# Assignment
Would you filter the listing below so that only lines with the word "Exitc" remain?
*** Opening of Records for processing ***
Lemma copy_string_run user d s len st0 :
  0 ≤ user < W32 → 0 ≤ len < W32 → user = d ∨ user = s → (∀ n, user + n ≤ USERSPACETOP → n ≤ len → apart d s n) →
  (∀ j, 0 ≤ j < len → (if user =? d then st0.(vm) (s + j) else st0.(vm) (d + j)) ≠ None) → st0.(badfaultfunc) = false →
  ∃ r st1, copy_string user d s len st0 = Ret r st1 ∧ st1.(badfaultfunc) = false ∧
    (st1 = st0 ∨ ∃ n, user + n ≤ USERSPACETOP ∧ n ≤ len ∧ stored st0.(vm) st1.(vm) d n) ∧ string_copied st0.(vm) st1.(vm) user s d len r.
Proof.
  intros Hu Hl Hds Hap Hk Hb. unfold copy_string.
  assert (∀ k, 0 ≤ k < len → st0.(vm) (s + k) = None ∨ st0.(vm) (d + k) = None → st0.(vm) (user + k) = None) as Hhole.
  { intros k Hkk Hn. specialize (Hk k Hkk). destruct (Z.eqb_spec user d) as [->|]; destruct Hn as [Hn|Hn]; try done. destruct Hds as [->| ->]; done. }
  assert (∀ stop, 0 ≤ stop → user + Z.min len stop ≤ USERSPACETOP → (stop < len → user + stop = USERSPACETOP) → (stop = len ∧ user_block user len ∨ stop < len) →
    ∃ r st1, (modify (set_badfault true);; (r ← copystr d s len stop; modify (set_badfault false);; mret (match r with None => inl EFAULT | Some r => r end))) st0 = Ret r st1 ∧
      st1.(badfaultfunc) = false ∧ (st1 = st0 ∨ ∃ n, user + n ≤ USERSPACETOP ∧ n ≤ len ∧ stored st0.(vm) st1.(vm) d n) ∧ string_copied st0.(vm) st1.(vm) user s d len r) as Main.
  { intros stop H0 H1 H2 H3. mrun. destruct st0 as [m b]. cbn in *. subst b. unfold copystr. rewrite bind_assoc. set (n := Z.min len stop) in *.
    destruct (copystr_loop_run (Z.to_nat n) d s m m 0) as (r & m' & E & Hst & Hres); rewrite ?Z2Nat.id in * by lia; rewrite ?Z.add_0_l in *;
      [apply Hap; lia|done|apply stored_refl|intros j Hj; lia|intros j Hj; lia|].
    unfold set_badfault. cbn. rewrite (bind_Ret _ _ _ _ _ E). mrun. mrun. eexists _, _. split; [done|]. split; [done|]. cbn.
    split; [right; exists n; split_and!; [lia|lia|done]|]. destruct r as [[g|]|]; cbn.
    - destruct Hres as (? & ? & ? & ? & [? ?]). split_and!; [lia|lia|lia|done..].
    - destruct (Z.ltb_spec stop len) as [Hlt|Hge]; [right|left].
      + split; [done|]. right. right. right. exists stop. replace n with stop in Hres by lia. split_and!; [lia|lia|done|left; lia].
      + destruct H3 as [[-> Hub]|]; [|lia]. destruct Hub as (? & ? & ?). split_and!; [done|lia|by replace len with n by lia].
    - destruct Hres as (k & Hk1 & Hk2 & Hn). right. split; [done|]. right. right. right. exists k. split_and!; [lia|lia|done|right]. split; [lia|]. apply Hhole; [lia|done]. }
  destruct (copycheck_spec user len Hu Hl) as [[Hok ->]|[(H1 & H2 & ->)|[(-> & -> & ->)|[Hno ->]]]]; cbn [Z.eqb negb].
  - apply Main; [lia|destruct Hok; lia|lia|by left].
  - unfold USERSPACETOP in *. apply Main; [lia|lia|lia|right; lia].
  - destruct st0 as [m b]. cbn in Hb. subst b. eexists _, _. split; [done|]. split; [done|]. split; [by left|].
    left. split_and!; [done|done|]. intros j Hj. lia.
  - eexists _, _. split; [done|]. split; [done|]. split; [by left|]. right. split; [done|]. tauto.
Qed.


(** [copyinstr] and [copyoutstr] copy a string with its terminator and return its
    length, exactly when the string ends within the given length and within user space
    and can be read and written that far; a string that is too long gives
    [ENAMETOOLONG]; a pointer into the kernel, a fault before the end, or running
    into the end of user space gives [EFAULT].  [copyoutstr] never writes to kernel
    memory, [copyinstr] only to its buffer. *)
Theorem copy_strings (user kern len : Z) (s : vst) :
  0 ≤ user < W32 → 0 ≤ len < W32 → USERSPACETOP ≤ kern → (∀ x, kern ≤ x < kern + len → is_Some (s.(vm) x)) → s.(badfaultfunc) = false →
  (∃ r s', copyinstr user kern len s = Ret r s' ∧ s'.(badfaultfunc) = false ∧ (∀ x, ¬ kern ≤ x < kern + len → s'.(vm) x = s.(vm) x) ∧
     string_copied s.(vm) s'.(vm) user user kern len r) ∧
  (∃ r s', copyoutstr kern user len s = Ret r s' ∧ s'.(badfaultfunc) = false ∧ (∀ x, USERSPACETOP ≤ x ∨ ¬ user ≤ x < user + len → s'.(vm) x = s.(vm) x) ∧
     string_copied s.(vm) s'.(vm) user kern user len r).
Proof.
  intros Hu Hl Hk Hmap Hb.
  assert (∀ j, 0 ≤ j < len → s.(vm) (kern + j) ≠ None) as Hkn by (intros j Hj E; destruct (Hmap (kern + j)) as [? H]; [lia|congruence]).
  split.
  - destruct (copy_string_run user kern user len s) as (r & s' & E & B & Hst & H); try done; [by right|intros n H1 H2; apply apart_sym, apart_user; lia| |].
    { intros j Hj. destruct (Z.eqb_spec user kern) as [->|]; by apply Hkn. }
    exists r, s'. split_and!; [done|done| |done]. intros x Hx. destruct Hst as [->|(n & _ & Hn & [S1 _])]; [done|]. apply S1. lia.
  - destruct (copy_string_run user user kern len s) as (r & s' & E & B & Hst & H); try done; [by left|intros n H1 H2; apply apart_user; lia| |].
    { intros j Hj. rewrite Z.eqb_refl. by apply Hkn. }
    exists r, s'. split_and!; [done|done| |done]. intros x Hx. destruct Hst as [->|(n & Hn1 & Hn2 & [S1 _])]; [done|]. apply S1. lia.
Qed.

Lemma copy_strings_witness : ∃ r s', copyinstr 0x10fe 0x80001000 16 ex_vm = Ret r s' ∧ string_copied ex_vm.(vm) s'.(vm) 0x10fe 0x10fe 0x80001000 16 r.
Proof.
  destruct (copy_strings 0x10fe 0x80001000 16 ex_vm) as [(r & s' & E & _ & _ & H) _]; try done; [intros x Hx; by apply (ex_kernel 0x80001000 16)|].
  by exists r, s'.
Defined.
(** A lost wakeup between waiting and exiting: since [sys__exit] takes the
    process out of the table and broadcasts without holding the process's lock,
    there is a reachable state in which the process is gone, its thread has
    finished broadcasting, the waiter is asleep on the condition variable, and
    nobody can take any step. *)
Theorem waitpid_can_sleep_forever :
  ∃ s, rtc wx_step wx_init s ∧ s.(alive) = false ∧ s.(x_pc) = XDone ∧
    s.(plk).(LockCv.pcs) = [LockCv.CAsleep; LockCv.Idle] ∧ s.(plk).(LockCv.cv_threads) = [0%nat] ∧
    ∀ s', ¬ wx_step s s'.
Proof.
  eexists (Wx false WCheck XDone (LockCv.mkLk None None None [] None [0%nat] [LockCv.CAsleep; LockCv.Idle])).
  split; [apply (wx_run_rtc lost_schedule); vm_compute; reflexivity|]. split_and!; try done.
  intros s' [[| |t] Hs]; simpl in Hs; [done|done|]. by destruct t as [|[|t]].
Qed.

(** ** Examples *)

Definition example_proc (ptr : nat) (pid : Z) : proc := Proc ptr 0 pid None None [] 0.
Definition example_ptab : ptab :=
  Ptab [example_proc 0 2; example_proc 1 3; example_proc 2 5] [Exitc 2 (-1); Exitc 3 (-1); Exitc 5 7; Exitc 5 (-1)] 3 0.

Lemma example_ptab_ok : ptab_ok example_ptab.
Proof.
  split; simpl; unfold PID_MIN, PID_MAX; try (repeat constructor; simpl; (lia || done || set_solver)).
Qed.

Definition example_tf : trapframe :=
  Trapframe 0 0 0 0 0 0 0 1 2 3 4 5 6 7 0 0 0 0 0 0 0 0 0 0 0 0 0 0 0 0 0 0 0 0 0x7fff0000 0 0x400100.

Lemma sys_fork_spec_witness :
  ∃ child s', sys_fork all_alloc (example_proc 9 99) (example_proc 0 2) example_tf example_ptab =
    Ret (child.(p_pid), Some (child, example_tf)) s' ∧ find_exitc child.(p_pid) s' = Some (Exitc child.(p_pid) (-1)) ∧ ptab_ok s'.
Proof.
  destruct (sys_fork_spec all_alloc (example_proc 9 99) (example_proc 0 2) example_tf example_ptab example_ptab_ok)
    as (child & s' & H1 & H2 & H3 & H4 & _ & _ & _ & _ & _ & _ & H5); [vm_compute; discriminate|].
  destruct (H5 eq_refl eq_refl) as (H6 & _ & H7). exists child, s'. split; [exact H1|]. split; [|exact H6].
  rewrite H7. destruct (Z.eq_dec child.(p_pid) 4) as [->|Hne]; [reflexivity|]. exfalso.
  destruct (H4 4) as [q Hq]; [|discriminate Hq]. destruct (Z.lt_ge_cases 4 child.(p_pid)) as [|Hle]; [unfold PID_MIN; lia|].
  exfalso. revert H2. unfold PID_MIN in H3. replace (p_pid child) with (if Z.eqb (p_pid child) 2 then 2 else 3) by (destruct (Z.eqb_spec (p_pid child) 2); lia).
  by destruct (_ =? 2).
Defined.

Lemma waitpid_collects_exit_witness :
  ∃ code s', sys_waitpid 2 (sys__exit (example_proc 2 5) 42) (example_proc 0 2) 5 0x400000 0 example_ptab =
    Ret (5, Some code) s' ∧ WEXITSTATUS code = 42.
Proof.
  destruct (waitpid_collects_exit (example_proc 0 2) (example_proc 2 5) 42 0x400000 example_ptab example_ptab_ok)
    as (code & s' & H1 & _ & H3 & _); simpl; [set_solver|discriminate|exact I|lia|].
  exists code, s'. split; [exact H1|exact H3].
Defined.

Lemma fork_return_values_witness :
  (forked_trapframe (copy_trapframe example_tf)).(tf_v0) = 0 ∧
  (syscall_return (syscall_err 17 5 0) 5 example_tf).(tf_a3) = 1.
Proof.
  destruct (fork_return_values example_tf 5 17 0) as (_ & H1 & _ & _ & _ & _ & H2); [done|done|].
  split; [exact H1|]. apply H2. discriminate.
Defined.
*** Close of Records for processing ***
# Response for this exercise
  Ptab [example_proc 0 2; example_proc 1 3; example_proc 2 5] [Exitc 2 (-1); Exitc 3 (-1); Exitc 5 7; Exitc 5 (-1)] 3 0.
    Ret (child.(p_pid), Some (child, example_tf)) s' ∧ find_exitc child.(p_pid) s' = Some (Exitc child.(p_pid) (-1)) ∧ ptab_ok s'.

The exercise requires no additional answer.